I pagamenti elettronici in Italia: fra tetto al contante, obbligo POS e commissioni

L’ultimo trimestre del 2022, con l’insediamento del nuovo Governo, è stato caratterizzato da diversi cambiamenti che hanno coinvolto anche la regolamentazione per alcune tematiche riguardanti i pagamenti digitali in Italia. La discussione generatasi attorno al tema evidenzia, ancora una volta, la rilevanza dei pagamenti digitali per il nostro paese e per i consumatori, che negli ultimi anni stanno dimostrando in maniera inequivocabile la sempre maggior preferenza per gli strumenti più innovativi, a scapito del contante. A partire da ottobre dello scorso anno, il susseguirsi di proposte di legge ha riguardato due temi principali: il tetto all’utilizzo del contante per effettuare gli acquisti e le sanzioni circa il mancato utilizzo del POS per accettare le transazioni con strumenti elettronici a causa delle commissioni troppo elevate. Con questo articolo si cerca di fare chiarezza riassumendo quelli che sono i principali avvenimenti e cercando di analizzare queste tematiche, che, seppur correlate, verranno trattate in due sezioni differenti.

Il tetto al contante
Quando parliamo di “tetto al contante”, ci riferiamo alla spesa massima che può essere effettuata utilizzando i contanti per acquistare un prodotto o un servizio. Questa soglia – soprattutto in Italia, ma anche negli altri paesi europei – è cambiata diverse volte nel corso degli anni, con strategie che nel lungo periodo, nella maggioranza dei casi, ne vedono un abbassamento. È Il caso per esempio della Grecia, che nel 2017 ha abbassato la soglia a 500 euro, o a quello del Belgio che negli anni è passato da 15.000, a 5.000 e poi 3.000 euro. Abbiamo poi la Francia, dove il tetto è 1.000 euro dal 2015, o la Danimarca che è passata da 13.500 euro nel 2012 a 2.700 euro nel 2022. Molto meno frequenti sono i casi di Stati che hanno alzato la soglia, mentre esistono Paesi come la Finlandia, l’Austria, la Germania e il Lussemburgo dove questo massimale di spesa in banconote non esiste. In Italia il limite al contante è cambiato ben 8 volte da quando è stato introdotto nel 1991, complice l’alternanza politica al governo, con un’altalena di rialzi e ribassi che denotano un’assenza di strategia chiara e continuativa per il nostro Paese. Nel 2008 la soglia è stata fissata a 12.500 euro, poi scesa a 5.000 euro nel 2010 e a 2.500 nel 2011; sotto il governo Monti il limite è stata imposto a 1.000 euro, per poi essere alzato a 3.000 euro dal 2016 al 2020 e abbassato nuovamente a 2.000 euro fino alla fine del 2022 (che sarebbe dovuto diventare 1.000 euro a gennaio 2023). Il Governo insediatosi a novembre dopo una proposta iniziale di riportare il tetto a 10.000 euro, ha invece fissato il limite a 5.000 mila euro. Una mossa in netto contrasto con il percorso che ha avviato l’Italia negli ultimi anni, volto a incentivare i pagamenti digitali per combattere l’evasione fiscale, oltre che migliorare processi e servizi. Secondo quando dimostrato anche da Banca d’Italia nel suo paper “Pecunia olet: Cash usage and the underground economy”, esiste infatti una correlazione diretta fra l’innalzamento dell’incidenza dell’economia sommersa.

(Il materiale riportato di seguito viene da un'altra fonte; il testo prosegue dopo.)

(** [evaluate] *)
Definition evaluate (self : t) (features : row) (activity : Z) : result report :=
  try st <- rule_loop features activity (rules self) ([], ∅, 0%Q) in
  let '(violated, missing_epi_global, total_risk_score) := st in
  let risk_level :=
    if Qle_bool 60 total_risk_score then "HIGH"
    else if Qle_bool 30 total_risk_score then "MEDIUM"
    else "LOW" in
  ok (mk_report violated missing_epi_global total_risk_score risk_level).


(** The comparison an operator stands for; an operator outside the five
    stands for none. *)
Definition compare (operator : string) (q threshold : Q) : bool :=
  if String.eqb operator "<" then Numpy.Qlt_bool q threshold
  else if String.eqb operator "<=" then Qle_bool q threshold
  else if String.eqb operator ">" then Numpy.Qlt_bool threshold q
  else if String.eqb operator ">=" then Qle_bool threshold q
  else if String.eqb operator "==" then Qeq_bool q threshold
  else false.

(** The condition names a feature that holds a number, and the
    comparison holds of it. *)
Definition holds (features : row) (cond : condition) : bool :=
  match dict_get features (feature cond) with
  | Some (VNum q) => compare (operator cond) q (cond_value cond)
  | _ => false
  end.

L’obbligo POS e le commissioni dei pagamenti elettronici
L’altro tema su cui si è fortemente discusso durante gli ultimi mesi è quello delle sanzioni per chi si rifiutasse di far pagare i propri clienti con carte di pagamento o altri dispositivi elettronici. Anche in questo caso è importante fare un passo indietro. L’obbligo dell’utilizzo del POS in Italia era stato inserito nel decreto “Crescita 2.0” già a ottobre 2012, ma è solo a gennaio 2014 che il Ministero dello Sviluppo Economico imponeva l’obbligo di accettare i pagamenti con carte di debito di importo superiore ai 30 euro dal 30 giugno 2014. Due anni dopo è il turno delle carte di credito, ma con un abbassamento della soglia generale a 5 euro. La prima vera e propria proposta di sanzione per chi non rispettava questa imposizione viene introdotta solo nel 2019 con il Governo Conte II che, con l’articolo 23 del Decreto Legge n.124/2019 (c.d. “decreto fiscale”), stabiliva dal 1° luglio 2020 una multa pari a 30 euro più il 4% dell’importo rifiutato. Tuttavia è solo tramite un emendamento del DL Recovery e del PNRR del Governo Draghi che queste sanzioni vengono introdotte a partire dal 30 giugno 2022. Proprio su questo ultimo punto si è acceso il dibattito politico del nuovo Governo Meloni, che ha proposto di alzare la soglia che obbliga il commerciante ad accettare i pagamenti con il POS a 60 euro. Questa iniziativa, tuttavia, non ha passato il vaglio dell’Unione Europea per la quale la digitalizzazione del nostro paese, anche in termini pagamenti, è un requisito per accedere ai fondi del PNRR.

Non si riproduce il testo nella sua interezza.